Project IDAM on Target: An Important Milestone in the Additive Series Production of Automotive Parts

A consortium of 12 project partners has set up two fully automated production lines for the additive series production of automotive parts as part of the BMBF-funded project IDAM (Industrialization and Digitalization of Additive Manufacturing). Thanks to the new infrastructure, at least 50,000 components can now be produced cost-effectively at two locations using identical parts and more than 10,000 individual and spare parts using metallic 3D printing. Scientists from the Chair of Digital Additive Production DAP at RWTH Aachen supported the project, especially in the area of ​​digital automation of process chains.

Industrializing and digitizing additive manufacturing and making it usable for the series production of automotive parts – that was the goal of the IDAM project defined in 2019. After three years of intensive cooperation, the consortium of 12 project partners from SMEs, large companies and research institutions was able to announce the successful implementation. What began with a concept is now a fully automated AM line, which for the first time integrates metallic 3D printing into an automated series process in the automotive industry and offers an outlook on the further potential of additive manufacturing for automotive parts.

At the locations of the BMW Group in Munich and GKN Powder Metallurgy in Bonn, automobile parts can now be mass-produced using the AM technology “Laser Powder Bed Fusion” (LPBF). In this process, metal powder is melted layer by layer with a laser at exactly the point where the component is to be created at the end. The advantages: No specially made tools are required and the implementation of new design options is more flexible.

Fully automatic production line also thanks to Open Vector Format (OVF)

In just three years, a production line was jointly developed that is able to carry out all the work steps itself under computer control. In this way, components can be designed, produced and reworked autonomously. Even the metal powder used is recycled automatically. Driverless transport systems move raw materials and the end product between the individual modules of the production line. The machines are orchestrated by a central control unit, in which all production data from the individual line modules converge.

The Open Vector Format co-developed by the DAP chair makes an important contribution to this successful digitization. This new data format is used for the reliable generation and processing of production data for the LPBF process. It is used in IDAM to combine the output of different programs or automated sub-steps along the process chain from different manufacturers and to merge the corresponding data. It thus lays the foundation for the scalable, modular and automatically linked LPBF process chain developed in the project. In order to be able to use the fully automated process line optimally, the DAP chair developed software modules for automatic orientation optimization for components. The orientation plays an important role in the efficiency, duration and quality of the component to be printed. In addition, in-situ process monitoring and data evaluation have been improved through the development of AI-based algorithms. Here, too, the OVF was able to provide support by integrating metadata.

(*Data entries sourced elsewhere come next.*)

(** Two requests with the same code whose reads both come before either
    deletion: both obtain a token. *)
Theorem redeem_race :
  match redeem_read tagHash treq oa1 with
  | (Ok v1, a) =>
      match redeem_read tagHash treq a with
      | (Ok v2, b) =>
          let c := (redeem_delete tagHash treq b).2 in
          let d := (redeem_delete tagHash treq c).2 in
          let '(first, e) := @redeem_finish Memory MemKeys _ jwtC _ oneID "https://auth" clients [kid1] treq v1 d in
          let '(second, _) := @redeem_finish Memory MemKeys _ jwtC _ oneID "https://auth" clients [kid1] treq v2 e in
          is_ok first = true ∧ is_ok second = true
      | _ => False
      end
  | _ => False
  end.
Proof. vm_compute. done. Qed.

Scalable training concepts with virtual and augmented reality

In addition to automating the process chain, the need for innovative training concepts for additive manufacturing was addressed in IDAM. Based on workshops and interviews, prototypes for training in augmented and virtual reality were developed. As a result, specialists can now be brought up to date with the latest additive manufacturing quickly, interactively and in a scalable environment. In addition to the printing process itself, upstream steps in the process chain, such as design – in particular the new possibilities through the design freedom of additive manufacturing – were also covered.

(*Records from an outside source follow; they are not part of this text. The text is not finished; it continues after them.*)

(** A flush is a barrier: when a [Flush] call returns, every row accepted
    before the call has been given to the inserter. *)
Theorem flush_is_barrier w w1 w2 :
  steps NewWriter w → WClosed w = false → step AFlush w = Some w1 → steps w1 w2 →
  WNextFlush w ∈ WFlushed w2 → WAccepted w `prefix_of` concat (snd <$> WBatches w2).
Proof.
  intros Hs Hc E H12 Hin. assert (Hnin : WNextFlush w ∉ WFlushed w).
  { intros Hx. enough (WNextFlush w < WNextFlush w)%nat by lia. apply (steps_ids w Hs). set_solver. }
  apply steps_inv in Hs; [|apply WInv_new].
  assert (HI1 : WInv w1) by by eapply step_inv.
  destruct (step_grows _ _ _ E) as (Hp & _ & _ & _).
  assert (HJ : ∀ x y, steps x y → WInv x → WAccepted w `prefix_of` WAccepted x → (WNextFlush w < WNextFlush x)%nat →
            (WNextFlush w ∈ WFlushed x → WAccepted w `prefix_of` handed x) →
            WNextFlush w ∈ WFlushed y → WAccepted w `prefix_of` handed y).
  { clear. intros x y Hxy. induction Hxy as [x|x y z (a & E) _ IH]; [auto|]. intros HI Ha Hn Hf.
    destruct (step_grows _ _ _ E) as (G1 & G2 & G3 & _). apply IH; [by eapply step_inv|by etrans|lia|].
    intros Hin. destruct (step_flushed _ _ _ _ E Hin) as [Hin'|[Heq|(ok & -> & Hq & _ & Hh)]]; [|lia|].
    - etrans; [by apply Hf|done].
    - rewrite Hh. destruct HI as [H1 _ _ _ _ _]. by rewrite H1, Hq, app_nil_r in Ha. }
  apply (HJ w1 w2); auto.
  - unfold AuditWriter.step in E. destruct (WPanicked w); [done|]. injection E as <-. cbn. lia.
  - intros Hin1. destruct (step_flushed _ _ _ _ E Hin1) as [?|[_|(? & ? & _)]]; [done| |done].
    unfold AuditWriter.step in E. destruct (WPanicked w); [done|]. injection E as <-. cbn in Hin1. by rewrite Hc in Hin1.
Qed.

(** A close loses nothing: when [run] has returned, every accepted row was
    given to the inserter, and nothing is accepted or handed over later. *)
Theorem close_drains w w' :
  steps NewWriter w → WReturned w = true → steps w w' →
  concat (snd <$> WBatches w) = WAccepted w ∧ WAccepted w' = WAccepted w ∧ handed w' = handed w.
Proof.
  intros Hs Hr H12. apply steps_inv in Hs; [|apply WInv_new].
  assert (Heq : handed w = WAccepted w).
  { destruct Hs as [H1 _ _ H4 _ _]. destruct (H4 Hr) as (Hq & Hb & _). by rewrite H1, Hq, Hb, !app_nil_r. }
  assert (Hc : WClosed w = true) by (apply (wi_ret w); done).
  assert (HJ : WAccepted w' = WAccepted w ∧ WClosed w' = true ∧ WInv w' ∧ handed w `prefix_of` handed w').
  { clear Hr Heq. induction H12 as [x|x y z (a & E) _ IH]; [done|].
    destruct (step_grows _ _ _ E) as (G1 & G2 & G3 & G4). destruct (G4 Hc) as [Ga Gc].
    destruct IH as (I1 & I2 & I3 & I4); [by eapply step_inv|done|]. split_and!; [congruence|done..|]. by etrans. }
  destruct HJ as (J1 & J2 & J3 & J4). split_and!; [done..|].
  destruct J3 as [K1 _ _ _ _ _]. destruct J4 as [k Hk]. rewrite Hk in K1 |- *. rewrite J1, <- Heq in K1.
  assert (length (handed w) = length ((handed w ++ k) ++ WBuf w' ++ WQueue w')) as Hl by by rewrite <- K1.
  rewrite !length_app in Hl. destruct k; [by rewrite app_nil_r|cbn in Hl; lia].
Qed.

Close networking and team spirit of the project partners are reflected in success

The successful implementation of the project required the expertise of all project partners. This is the only way to achieve digitization and automation in mechanical and plant engineering, in component design and in the field of metallic 3D printing. Felix Haeckel, head of the consortium and project manager at the BMW Group, was delighted with the cooperation: “Team spirit among the partners was noticeable right from the first day of the project. Learning from each other, developing innovative solutions together and developing the individual strengths of each partner in the best possible way.” – for IDAM, these were the keys to success.

IDAM Consortium:

  • Aconity GmbH, Herzogenrath
  • Concept Reply GmbH, Munich
  • Fraunhofer Institute for Laser Technology ILT, Aachen
  • GKN Powder Metallurgy, Radevormwald
  • Myrenne GmbH, Roetgen
  • Intec GmbH – engineering office for automation technology, Bad Neuenahr-Ahrweiler
  • Kinexon Industries GmbH, Munich
  • Chair for Digital Additive Production DAP, RWTH Aachen University, Aachen
  • Technical University of Munich, Chair of Metal Forming and Casting, Munich
  • Schmitz Spezialmaschinenbau GmbH, Rheinbreitbach
  • Volkmann GmbH, Soest

The research project (funding code 13N15084) was financially supported by the Federal Ministry of Education and Research (BMBF) as part of the “Line integration of additive manufacturing processes” funding measure.